- [REQUIRED WORK]:
Could you write out every entry exactly as it stands?

=======

(** The world of one execution: the activities of the only share, and
    the three readings of the clock. *)
Definition sample_world (act : OFS.Activities) (t0 t1 t2 : string)
    : OM.World :=
  {| OM.activity_list_file_shares := ["share"];
     OM.share_activities := fun _ => act;
     OM.share_clock := fun _ => t1;
     OM.clock_start := t0;
     OM.clock_end := t2 |}.

(** ** Notions about the traversal of a tree *)

(** The frontier of state [st] is the list of the roots of the forest
    [f], whose directories are distinct, not yet dequeued, and scanned as
    the forest has them; fewer than [batch_size] records are pending. *)
Definition frontier_is (act : OFS.Activities) (input : OFS.Input)
    (f : list DirTree.tree) (st : OFS.State) : Prop :=
  OFS.directories_to_process st = map DirTree.path f
  ∧ NoDup (DirTree.fpaths f)
  ∧ (∀ x, x ∈ DirTree.fpaths f → x ∉ OFS.processed_directories st)
  ∧ Forall (DirTree.scan_ok act input) (DirTree.fnodes f)
  ∧ (Z.of_nat (length (OFS.current_batch st)) < OFS.batch_size input)%Z.

(** Iterations that are enough for the run over the tree [t]. *)
Definition enough_fuel (act : OFS.Activities) (input : OFS.Input)
    (t : DirTree.tree) : nat :=
  S (length (DirTree.nodes t) + Z.to_nat (OFS.batch_size input)
     + length (records_received act input (DirTree.paths t))).

(** The sample share as a tree. *)
Definition sample_tree : DirTree.tree :=
  DirTree.Node "" [DirTree.Node "sub" []].

(** * The rest of the code *)

From stdpp Require Import pretty.

(** ** More Python helpers *)

(** [os.environ.get(key, default)] *)
Definition environ_get (environ : gmap string string) (key default_value : string)
    : string :=
  default default_value (environ !! key).

(** Truth value of a string, and of a string that may be [None]. *)
Definition truthy (s : string) : bool := negb (String.eqb s "").

Definition truthy_opt (o : option string) : bool :=
  match o with
  | Some s => truthy s
  | None => false
  end.

(** [s.split(sep)] for a separator of one character. *)
Fixpoint split_on (sep : ascii) (s : string) : list string :=
  match s with
  | EmptyString => [""]
  | String c rest =>
      if Ascii.eqb c sep then "" :: split_on sep rest
      else match split_on sep rest with
           | part :: parts => String c part :: parts
           | [] => [String c ""]
           end
  end.

(** [sep.join(parts)] *)
Fixpoint join_with (sep : ascii) (parts : list string) : string :=
  match parts with
  | [] => ""
  | [part] => part
  | part :: rest => part +:+ String sep (join_with sep rest)
  end.

(** [c in s] for a character *)
Fixpoint contains_char (c : ascii) (s : string) : bool :=
  match s with
  | EmptyString => false
  | String c' rest => Ascii.eqb c' c || contains_char c rest
  end.

(** [s[:-k]] for a string *)
Definition drop_last (k : nat) (s : string) : string :=
  substring 0 (String.length s - k) s.

(** A decimal digit, and a number printed with [width] digits, zero
    filled, as [strftime] prints a field that is in range. *)
Definition digit (n : nat) : ascii := ascii_of_nat (48 + n mod 10).

Fixpoint zero_padded (width n : nat) : string :=
  match width with
  | O => ""
  | S w => zero_padded w (n / 10) +:+ String (digit n) ""
  end.

(** ** activity_list_file_shares/__init__.py *)

Module ActivityListFileShares.

(** One entry of [list_shares()]. *)
Record ShareItem := {
  share_name : string;
  snapshot : option string
}.

(** The share service: the pager yields [listed_shares] and then ends or
    raises; a failure to create the client raises before any entry. *)
Record Service := {
  listed_shares : list ShareItem;
  listing_raises : option string
}.

(** [main(input_data)]: the handler logs and raises again, so that an
    exception leaves no list. *)
Definition main (service : Service) : ASD.outcome (list string) :=
  let shares :=
    share_name
      <$> List.filter (fun share => negb (truthy_opt (snapshot share)))
                      (listed_shares service) in
  match listing_raises service with
  | None => ASD.Returned shares
  | Some e => ASD.Raised e
  end.

End ActivityListFileShares.

Module ALS := ActivityListFileShares.

(** ** activity_send_to_log_analytics/__init__.py *)

Module ActivitySendToLogAnalytics.

(** How [client.upload] ends. *)
Inductive upload_outcome : Type :=
| Uploaded
| HttpResponseError (status_code message : string)
| OtherException (msg : string).

(** The ingestion collaborator: creating the credential and the client
    may raise; [upload rule_id stream_name logs] is the request. *)
Record Sink := {
  client_raises : option string;
  upload : string → string → list ASD.FileRecord → upload_outcome
}.

(** A request made to the sink. *)
Record UploadCall := {
  rule_id : string;
  stream_name : string;
  logs : list ASD.FileRecord
}.

(** Lines 72-74: a record without a time is given the time of the
    call. *)
Definition fill_time_generated (now : string) (record : ASD.FileRecord)
    : ASD.FileRecord :=
  if truthy_opt (ASD.TimeGenerated record) then record
  else
    {| ASD.StorageAccount := ASD.StorageAccount record;
       ASD.FileShare := ASD.FileShare record;
       ASD.FilePath := ASD.FilePath record;
       ASD.FileName := ASD.FileName record;
       ASD.FileExtension := ASD.FileExtension record;
       ASD.FileSizeBytes := ASD.FileSizeBytes record;
       ASD.LastModified := ASD.LastModified record;
       ASD.Created := ASD.Created record;
       ASD.AgeInDays := ASD.AgeInDays record;
       ASD.FileHash := ASD.FileHash record;
       ASD.IsDuplicate := ASD.IsDuplicate record;
       ASD.DuplicateCount := ASD.DuplicateCount record;
       ASD.DuplicateGroupId := ASD.DuplicateGroupId record;
       ASD.FileCategory := ASD.FileCategory record;
       ASD.AgeBucket := ASD.AgeBucket record;
       ASD.SizeBucket := ASD.SizeBucket record;
       ASD.ScanTimestamp := ASD.ScanTimestamp record;
       ASD.ExecutionId := ASD.ExecutionId record;
       ASD.TimeGenerated := Some now |}.

Definition failed (message : string) : OFS.SendResult :=
  {| OFS.success := false; OFS.records_sent := 0; OFS.message := message |}.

=======

- [RESULT]:
(** The world of one execution: the activities of the only share, and
    the three readings of the clock. *)
Definition sample_world (act : OFS.Activities) (t0 t1 t2 : string)
    : OM.World :=
  {| OM.activity_list_file_shares := ["share"];
     OM.share_activities := fun _ => act;
     OM.share_clock := fun _ => t1;
     OM.clock_start := t0;
     OM.clock_end := t2 |}.

(** ** Notions about the traversal of a tree *)

(** The frontier of state [st] is the list of the roots of the forest
    [f], whose directories are distinct, not yet dequeued, and scanned as
    the forest has them; fewer than [batch_size] records are pending. *)
Definition frontier_is (act : OFS.Activities) (input : OFS.Input)
    (f : list DirTree.tree) (st : OFS.State) : Prop :=
  OFS.directories_to_process st = map DirTree.path f
  ∧ NoDup (DirTree.fpaths f)
  ∧ (∀ x, x ∈ DirTree.fpaths f → x ∉ OFS.processed_directories st)
  ∧ Forall (DirTree.scan_ok act input) (DirTree.fnodes f)
  ∧ (Z.of_nat (length (OFS.current_batch st)) < OFS.batch_size input)%Z.

(** Iterations that are enough for the run over the tree [t]. *)
Definition enough_fuel (act : OFS.Activities) (input : OFS.Input)
    (t : DirTree.tree) : nat :=
  S (length (DirTree.nodes t) + Z.to_nat (OFS.batch_size input)
     + length (records_received act input (DirTree.paths t))).

(** The sample share as a tree. *)
Definition sample_tree : DirTree.tree :=
  DirTree.Node "" [DirTree.Node "sub" []].

(** * The rest of the code *)

From stdpp Require Import pretty.

(** ** More Python helpers *)

(** [os.environ.get(key, default)] *)
Definition environ_get (environ : gmap string string) (key default_value : string)
    : string :=
  default default_value (environ !! key).

(** Truth value of a string, and of a string that may be [None]. *)
Definition truthy (s : string) : bool := negb (String.eqb s "").

Definition truthy_opt (o : option string) : bool :=
  match o with
  | Some s => truthy s
  | None => false
  end.

(** [s.split(sep)] for a separator of one character. *)
Fixpoint split_on (sep : ascii) (s : string) : list string :=
  match s with
  | EmptyString => [""]
  | String c rest =>
      if Ascii.eqb c sep then "" :: split_on sep rest
      else match split_on sep rest with
           | part :: parts => String c part :: parts
           | [] => [String c ""]
           end
  end.

(** [sep.join(parts)] *)
Fixpoint join_with (sep : ascii) (parts : list string) : string :=
  match parts with
  | [] => ""
  | [part] => part
  | part :: rest => part +:+ String sep (join_with sep rest)
  end.

(** [c in s] for a character *)
Fixpoint contains_char (c : ascii) (s : string) : bool :=
  match s with
  | EmptyString => false
  | String c' rest => Ascii.eqb c' c || contains_char c rest
  end.

(** [s[:-k]] for a string *)
Definition drop_last (k : nat) (s : string) : string :=
  substring 0 (String.length s - k) s.

(** A decimal digit, and a number printed with [width] digits, zero
    filled, as [strftime] prints a field that is in range. *)
Definition digit (n : nat) : ascii := ascii_of_nat (48 + n mod 10).

Fixpoint zero_padded (width n : nat) : string :=
  match width with
  | O => ""
  | S w => zero_padded w (n / 10) +:+ String (digit n) ""
  end.

(** ** activity_list_file_shares/__init__.py *)

Module ActivityListFileShares.

(** One entry of [list_shares()]. *)
Record ShareItem := {
  share_name : string;
  snapshot : option string
}.

(** The share service: the pager yields [listed_shares] and then ends or
    raises; a failure to create the client raises before any entry. *)
Record Service := {
  listed_shares : list ShareItem;
  listing_raises : option string
}.

(** [main(input_data)]: the handler logs and raises again, so that an
    exception leaves no list. *)
Definition main (service : Service) : ASD.outcome (list string) :=
  let shares :=
    share_name
      <$> List.filter (fun share => negb (truthy_opt (snapshot share)))
                      (listed_shares service) in
  match listing_raises service with
  | None => ASD.Returned shares
  | Some e => ASD.Raised e
  end.

End ActivityListFileShares.

Module ALS := ActivityListFileShares.

(** ** activity_send_to_log_analytics/__init__.py *)

Module ActivitySendToLogAnalytics.

(** How [client.upload] ends. *)
Inductive upload_outcome : Type :=
| Uploaded
| HttpResponseError (status_code message : string)
| OtherException (msg : string).

(** The ingestion collaborator: creating the credential and the client
    may raise; [upload rule_id stream_name logs] is the request. *)
Record Sink := {
  client_raises : option string;
  upload : string → string → list ASD.FileRecord → upload_outcome
}.

(** A request made to the sink. *)
Record UploadCall := {
  rule_id : string;
  stream_name : string;
  logs : list ASD.FileRecord
}.

(** Lines 72-74: a record without a time is given the time of the
    call. *)
Definition fill_time_generated (now : string) (record : ASD.FileRecord)
    : ASD.FileRecord :=
  if truthy_opt (ASD.TimeGenerated record) then record
  else
    {| ASD.StorageAccount := ASD.StorageAccount record;
       ASD.FileShare := ASD.FileShare record;
       ASD.FilePath := ASD.FilePath record;
       ASD.FileName := ASD.FileName record;
       ASD.FileExtension := ASD.FileExtension record;
       ASD.FileSizeBytes := ASD.FileSizeBytes record;
       ASD.LastModified := ASD.LastModified record;
       ASD.Created := ASD.Created record;
       ASD.AgeInDays := ASD.AgeInDays record;
       ASD.FileHash := ASD.FileHash record;
       ASD.IsDuplicate := ASD.IsDuplicate record;
       ASD.DuplicateCount := ASD.DuplicateCount record;
       ASD.DuplicateGroupId := ASD.DuplicateGroupId record;
       ASD.FileCategory := ASD.FileCategory record;
       ASD.AgeBucket := ASD.AgeBucket record;
       ASD.SizeBucket := ASD.SizeBucket record;
       ASD.ScanTimestamp := ASD.ScanTimestamp record;
       ASD.ExecutionId := ASD.ExecutionId record;
       ASD.TimeGenerated := Some now |}.

Definition failed (message : string) : OFS.SendResult :=
  {| OFS.success := false; OFS.records_sent := 0; OFS.message := message |}.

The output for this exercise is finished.